[Start of Attachment]
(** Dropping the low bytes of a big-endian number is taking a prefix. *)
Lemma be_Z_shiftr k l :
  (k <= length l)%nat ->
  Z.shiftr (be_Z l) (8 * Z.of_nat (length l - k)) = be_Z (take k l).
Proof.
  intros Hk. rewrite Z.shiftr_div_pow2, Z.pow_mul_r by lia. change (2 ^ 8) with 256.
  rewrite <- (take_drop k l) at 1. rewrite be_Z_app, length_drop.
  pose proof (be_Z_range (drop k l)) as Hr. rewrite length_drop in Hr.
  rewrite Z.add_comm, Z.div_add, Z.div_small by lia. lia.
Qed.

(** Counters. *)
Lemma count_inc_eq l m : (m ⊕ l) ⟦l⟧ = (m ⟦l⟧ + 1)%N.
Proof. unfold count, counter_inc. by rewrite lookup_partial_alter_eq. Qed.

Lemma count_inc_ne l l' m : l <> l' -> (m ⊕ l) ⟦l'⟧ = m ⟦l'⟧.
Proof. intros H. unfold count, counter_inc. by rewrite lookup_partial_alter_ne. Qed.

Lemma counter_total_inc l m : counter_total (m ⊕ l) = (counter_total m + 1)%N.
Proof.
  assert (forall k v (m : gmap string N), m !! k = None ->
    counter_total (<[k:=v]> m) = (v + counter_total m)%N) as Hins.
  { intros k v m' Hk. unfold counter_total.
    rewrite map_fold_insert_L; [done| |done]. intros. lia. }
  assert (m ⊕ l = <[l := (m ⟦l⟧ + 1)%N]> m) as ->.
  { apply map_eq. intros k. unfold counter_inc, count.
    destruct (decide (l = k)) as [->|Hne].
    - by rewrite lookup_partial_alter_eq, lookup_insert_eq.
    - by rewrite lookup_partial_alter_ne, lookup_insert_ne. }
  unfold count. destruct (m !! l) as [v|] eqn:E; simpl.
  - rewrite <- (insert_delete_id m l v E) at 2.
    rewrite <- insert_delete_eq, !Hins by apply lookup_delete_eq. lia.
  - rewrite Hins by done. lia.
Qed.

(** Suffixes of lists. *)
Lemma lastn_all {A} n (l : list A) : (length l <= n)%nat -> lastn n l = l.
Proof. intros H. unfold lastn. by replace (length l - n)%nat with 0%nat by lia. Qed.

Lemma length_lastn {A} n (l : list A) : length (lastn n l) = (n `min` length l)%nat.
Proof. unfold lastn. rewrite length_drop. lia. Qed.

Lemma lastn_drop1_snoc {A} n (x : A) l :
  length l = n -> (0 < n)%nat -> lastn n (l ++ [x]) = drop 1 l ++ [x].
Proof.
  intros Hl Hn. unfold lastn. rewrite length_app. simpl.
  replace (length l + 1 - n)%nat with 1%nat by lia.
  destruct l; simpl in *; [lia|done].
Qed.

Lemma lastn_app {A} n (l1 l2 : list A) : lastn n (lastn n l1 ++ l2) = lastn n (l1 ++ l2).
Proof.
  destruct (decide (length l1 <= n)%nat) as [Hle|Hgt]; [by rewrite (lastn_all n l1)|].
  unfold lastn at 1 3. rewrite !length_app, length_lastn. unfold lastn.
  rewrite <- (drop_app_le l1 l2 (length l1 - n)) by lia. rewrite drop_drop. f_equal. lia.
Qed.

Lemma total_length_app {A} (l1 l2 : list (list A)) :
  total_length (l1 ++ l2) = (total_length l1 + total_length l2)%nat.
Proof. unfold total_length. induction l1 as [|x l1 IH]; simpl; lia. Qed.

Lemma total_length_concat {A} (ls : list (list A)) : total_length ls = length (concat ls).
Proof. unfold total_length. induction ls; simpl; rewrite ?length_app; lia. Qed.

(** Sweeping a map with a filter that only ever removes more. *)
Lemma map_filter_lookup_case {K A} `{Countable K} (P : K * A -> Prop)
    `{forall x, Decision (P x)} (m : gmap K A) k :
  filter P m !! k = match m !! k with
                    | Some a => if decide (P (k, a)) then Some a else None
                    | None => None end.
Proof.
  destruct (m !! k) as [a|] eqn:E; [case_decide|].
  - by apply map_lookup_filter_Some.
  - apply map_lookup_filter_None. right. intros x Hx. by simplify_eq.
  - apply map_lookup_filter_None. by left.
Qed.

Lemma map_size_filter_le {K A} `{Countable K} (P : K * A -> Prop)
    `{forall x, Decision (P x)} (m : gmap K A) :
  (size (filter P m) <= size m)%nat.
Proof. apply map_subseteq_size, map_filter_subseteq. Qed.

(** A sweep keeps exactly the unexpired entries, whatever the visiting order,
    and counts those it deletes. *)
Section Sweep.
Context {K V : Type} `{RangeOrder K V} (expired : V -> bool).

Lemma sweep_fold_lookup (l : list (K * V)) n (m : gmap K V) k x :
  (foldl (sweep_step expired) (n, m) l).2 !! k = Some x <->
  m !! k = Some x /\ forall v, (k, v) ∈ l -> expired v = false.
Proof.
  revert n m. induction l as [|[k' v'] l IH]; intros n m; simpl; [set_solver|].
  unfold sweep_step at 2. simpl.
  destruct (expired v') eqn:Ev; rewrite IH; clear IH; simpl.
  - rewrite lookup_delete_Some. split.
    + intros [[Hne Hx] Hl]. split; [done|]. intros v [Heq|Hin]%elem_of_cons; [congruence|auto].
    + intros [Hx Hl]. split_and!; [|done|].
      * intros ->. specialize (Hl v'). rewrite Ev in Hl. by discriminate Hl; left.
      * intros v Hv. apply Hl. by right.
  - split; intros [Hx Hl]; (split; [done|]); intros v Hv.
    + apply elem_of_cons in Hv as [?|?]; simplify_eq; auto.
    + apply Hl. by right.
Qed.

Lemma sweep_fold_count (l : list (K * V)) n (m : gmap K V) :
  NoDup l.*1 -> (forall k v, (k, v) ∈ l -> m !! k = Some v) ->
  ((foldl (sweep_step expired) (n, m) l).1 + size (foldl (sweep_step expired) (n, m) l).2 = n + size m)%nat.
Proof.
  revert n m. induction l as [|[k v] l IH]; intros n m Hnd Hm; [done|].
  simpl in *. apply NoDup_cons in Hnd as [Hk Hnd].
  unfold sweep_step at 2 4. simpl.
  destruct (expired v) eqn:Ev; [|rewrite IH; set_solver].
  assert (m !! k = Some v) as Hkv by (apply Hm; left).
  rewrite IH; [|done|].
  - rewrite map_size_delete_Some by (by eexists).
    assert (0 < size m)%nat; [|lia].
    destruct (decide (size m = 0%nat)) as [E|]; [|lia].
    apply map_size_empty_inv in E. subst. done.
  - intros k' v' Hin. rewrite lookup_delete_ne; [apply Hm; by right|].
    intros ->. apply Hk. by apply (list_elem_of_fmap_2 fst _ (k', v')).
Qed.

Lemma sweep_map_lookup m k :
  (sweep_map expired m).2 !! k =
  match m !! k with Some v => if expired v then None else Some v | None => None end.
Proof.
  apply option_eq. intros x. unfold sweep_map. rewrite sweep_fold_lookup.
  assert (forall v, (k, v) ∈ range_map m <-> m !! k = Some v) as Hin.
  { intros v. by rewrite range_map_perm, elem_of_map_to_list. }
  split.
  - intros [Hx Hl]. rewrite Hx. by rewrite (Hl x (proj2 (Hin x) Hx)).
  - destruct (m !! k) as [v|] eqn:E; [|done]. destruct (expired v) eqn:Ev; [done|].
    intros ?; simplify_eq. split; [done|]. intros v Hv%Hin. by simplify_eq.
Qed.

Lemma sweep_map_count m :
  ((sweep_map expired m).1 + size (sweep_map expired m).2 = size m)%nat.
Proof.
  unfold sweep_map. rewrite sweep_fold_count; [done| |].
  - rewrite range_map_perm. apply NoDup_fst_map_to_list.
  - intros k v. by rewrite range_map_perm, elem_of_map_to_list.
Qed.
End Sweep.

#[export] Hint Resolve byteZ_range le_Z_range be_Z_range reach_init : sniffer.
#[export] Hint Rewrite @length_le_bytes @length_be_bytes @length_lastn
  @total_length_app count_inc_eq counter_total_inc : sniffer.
[End of Attachment]
The lines to return are those holding the string "auto" anywhere in the listing above.

    + intros [[Hne Hx] Hl]. split; [done|]. intros v [Heq|Hin]%elem_of_cons; [congruence|auto].
    + apply elem_of_cons in Hv as [?|?]; simplify_eq; auto.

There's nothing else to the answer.